[Junk]Fax.com Fined $5.4 Million
Satanboy writes "This article states that a record $5.4m fine was levied on Fax.com after blatantly ignoring requests by the FCC to discontinue the activity of sending unsolicited faxes. This is similar to actions CmdrTaco posted about earlier." The people at junkfax.org are apparently planning a large class-action suit against fax.com as well.
Simple. The damages in fax blasting as they apply to the consumer are quantitative, a somewhat measurable decrease in toner, paper expense, stuff like that. Bandwidth, especially how much quantitative bandwitdh the inet spammers consume, is not that easily determined. Congress decided to tackle the easier problem, which still got a major nuisance off our backs. I recall at a old job that I was at as a tech how many junk faxes we received for all sorts of stuff.
Article
ruling Kuro5hin thread on the subject
No Zen is good zen
In some cases, the caller doesn't really foot the bill for telemarketing, either. In particular, I'm talking about telemarketing via recorded messages.
This practice is very much like spam. When I receive such a call, it consumes my time--if only a few seconds--to interrupt what I'm doing, answer the phone, recognize it for what it is, and hang up. (If I'm not home when the call arrives, I end up going through the same process with my answering machine.) The caller doesn't expend human time making each individual call, but is consuming human time on the callee's end. Overall, the cost to the callee is probably higher than the cost to the caller.

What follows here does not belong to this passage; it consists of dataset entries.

Section replies_rules.
Context {F P A B : Type}.
Lemma replies_store (m : M A) : replies (hstore (F := F) (P := P) m).
Proof. apply replies_run. Qed.
Lemma replies_try (m : M A) f (k : A → H F P B) : (∀ a, replies (k a)) → replies (htry m f k).
Proof.
  intros Hk. unfold htry. apply replies_bind; [apply replies_store|].
  intros [a|e]; [apply Hk|apply replies_reply].
Qed.
Lemma replies_decode (v : option A) r (k : A → H F P B) :
  (∀ a, replies (k a)) → replies (hdecode v r k).
Proof. intros Hk. destruct v as [a|]; [apply Hk|apply replies_reply]. Qed.
Lemma replies_permit u p (k : H F P A) : replies k → replies (permit u p k).
Proof. intros Hk. unfold permit. case_match; [apply replies_reply|done]. Qed.
Lemma replies_tray r (k : H F P A) : replies k → replies (tray_guard r k).
Proof.
  intros Hk. unfold tray_guard. apply replies_bind; [apply replies_get|].
  intros b. case_match; [apply replies_reply|done].
Qed.
End replies_rules.

Ltac replies_tac :=
  repeat first
    [ progress cbv zeta
    | apply replies_tray | apply replies_permit
    | apply replies_decode; intros ? | apply replies_try; intros ?
    | apply replies_bind; [|intros ?]
    | apply replies_reply | apply replies_ret | apply replies_get | apply replies_upd
    | apply replies_store | apply replies_run
    | match goal with |- replies (match ?x with _ => _ end) => destruct x end ].

Section presence.
Context `{Primitives} {F P : Type} `{Inputs} `{Externals F} `{DataPlane P} `{!DataPlaneLaws P}.
Implicit Types (e : Env) (r : Request) (s : Control F P) (st : stream) (l : list stream).

Lemma replies_api e r u : replies (api (F := F) (P := P) e r u).
Proof.
  unfold api. repeat match goal with |- replies (if ?c then _ else _) => destruct c end.
  all: unfold logout, list_devices, patch_device, rename_part, address_part, get_settings,
    delete_history, startup_status, updateStartup, list_users, createUser, put_password,
    updateUserPassword, delete_user_request, patch_user, list_tokens, createToken, revoke_token,
    revoke_device, server_status, list_commands, list_audit, audit, patch_settings, ports_part,
    flush_part, store_part, apply_part, trim_part, networkFlows, networkFlowHistory, command.
  all: replies_tac.
Qed.

Lemma replies_dispatch e r :
  mux (Method r) (Path r) ≠ TConnect → replies (dispatch (F := F) (P := P) e r).
Proof.
  intros Hc. unfold dispatch. destruct (mux _ _); try done.
  all: unfold login, setupStatus, setup, enroll, deviceChallenge, deviceCommandResult, trayStatus,
    trayStartup, trayQuit, startup_status, updateStartup, dashboard, authorized, audit.
  all: replies_tac. apply replies_api.
Qed.

(** ** Presence counts *)

Definition count (dev : string) l : Z := len (List.filter (λ st, bool_decide (stDevice st = dev)) l).
Definition one (b : bool) : Z := if b then 1 else 0.

Lemma count_cons dev st l : count dev (st :: l) = one (bool_decide (stDevice st = dev)) + count dev l.
Proof. unfold count, one, len. cbn [List.filter]. case_bool_decide; cbn [length]; lia. Qed.
Lemma count_nonneg dev l : 0 ≤ count dev l.
Proof. unfold count, len. lia. Qed.
Lemma count_perm dev l k : l ≡ₚ k → count dev l = count dev k.
Proof. unfold count, len. intros Hp. by rewrite (filter_perm _ l k Hp). Qed.
Lemma count_pos dev l : 0 < count dev l ↔ ∃ st, st ∈ l ∧ stDevice st = dev.
Proof.
  induction l as [|st l IH]; [split; [done|intros (? & []%elem_of_nil & _)]|].
  rewrite count_cons. unfold one. pose proof (count_nonneg dev l). case_bool_decide as E.
  - split; [|lia]. intros _. exists st. by split; [left|].
  - rewrite Z.add_0_l, IH. split; intros (x & Hx & Ex).
    + exists x. by split; [right|].
    + apply elem_of_cons in Hx as [->|Hx]; [done|]. by exists x.
Qed.

Lemma positive_S n : 0 ≤ n → default 0 (positive n) = n.
Proof. intros Hn. by apply positive_default. Qed.

(** *** The invariant *)

Definition belongs (p : P) l : Prop :=
  ∀ dev sid, dp_sessions p !! dev = Some sid →
  ∃ st b, st ∈ l ∧ stDevice st = dev ∧ stData st = Some b ∧ bSessionID b = sid.

Record tracks s l : Prop := {
  t_count dev : connections s !! dev = positive (count dev l);
  t_plane p : dataPlane s = Some p → dp_ok p ∧ belongs p l;
  t_ids st b : st ∈ l → stData st = Some b → dp_id (bSessionID b)
}.

Lemma tracks_same s s' l : same_presence s s' → tracks s l → tracks s' l.
Proof.
  intros [E1 E2] [T1 T2 T3]. split; [by rewrite E1| |done]. intros p. rewrite E2. apply T2.
Qed.
Lemma tracks_perm s l k : l ≡ₚ k → tracks s l → tracks s k.
Proof.
  intros Hp [T1 T2 T3]. split; [intros dev; by rewrite <- (count_perm dev l k Hp)| |];
    [|intros st b; rewrite <- Hp; apply T3].
  intros p Ep. destruct (T2 p Ep) as [Hok Hb]. split; [done|]. intros dev sid Hd.
  destruct (Hb dev sid Hd) as (st & b & Hst & Hr). exists st, b. by rewrite <- Hp.
Qed.

(** A device connects: one more stream, and its session if it has one. *)
Lemma tracks_connected s l st :
  (∀ dev, connections s !! dev = positive (count dev l)) →
  (∀ p, dataPlane s = Some p → dp_ok p ∧ belongs p (st :: l)) →
  (∀ x b, x ∈ st :: l → stData x = Some b → dp_id (bSessionID b)) →
  tracks (deviceConnected (stDevice st) s) (st :: l).
Proof.
  intros T1 T2 T3. split; [|done|done]. intros dev. rewrite count_cons.
  unfold deviceConnected. cbn [connections set_connections].
  pose proof (count_nonneg dev l). pose proof (count_nonneg (stDevice st) l).
  rewrite T1, positive_S by done. unfold one. case_bool_decide as E.
  - rewrite <- E, lookup_insert_eq. unfold positive. rewrite (proj2 (Z.leb_gt _ _)) by lia. f_equal. lia.
  - rewrite lookup_insert_ne by done. by rewrite T1.
Qed.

It's worth noting that in my state (Arizona), this practice is illegal. Nevertheless, I receive such calls frequently.
Most FaxSpammers do not originate from a fax machine. They would use a PC or a bank of PCs to send hundreds of faxes simultaneously.
On a related note, wouldn't it seem to you that the fax machine software gurus know about your "Mobeus Fax"? Now, as a programmer, if you know about a specific attack, don't you close the hole? On most machines, the local buffer holds a scan of all the pages BEFORE the machine even dials. Your machine may differ.
I'd rather you do it wrong, than for me to have to do it at all.
The scam: the spammer pays nothing for the cell calls since no-one answered. The target sees a "missed call" with an unfamiliar caller ID number, they call back and get a phone sex line. In doing so they incur at least cell phone charges plus the operators use anything else they can to persuade/intimidate people to pay more to the operator for the "service".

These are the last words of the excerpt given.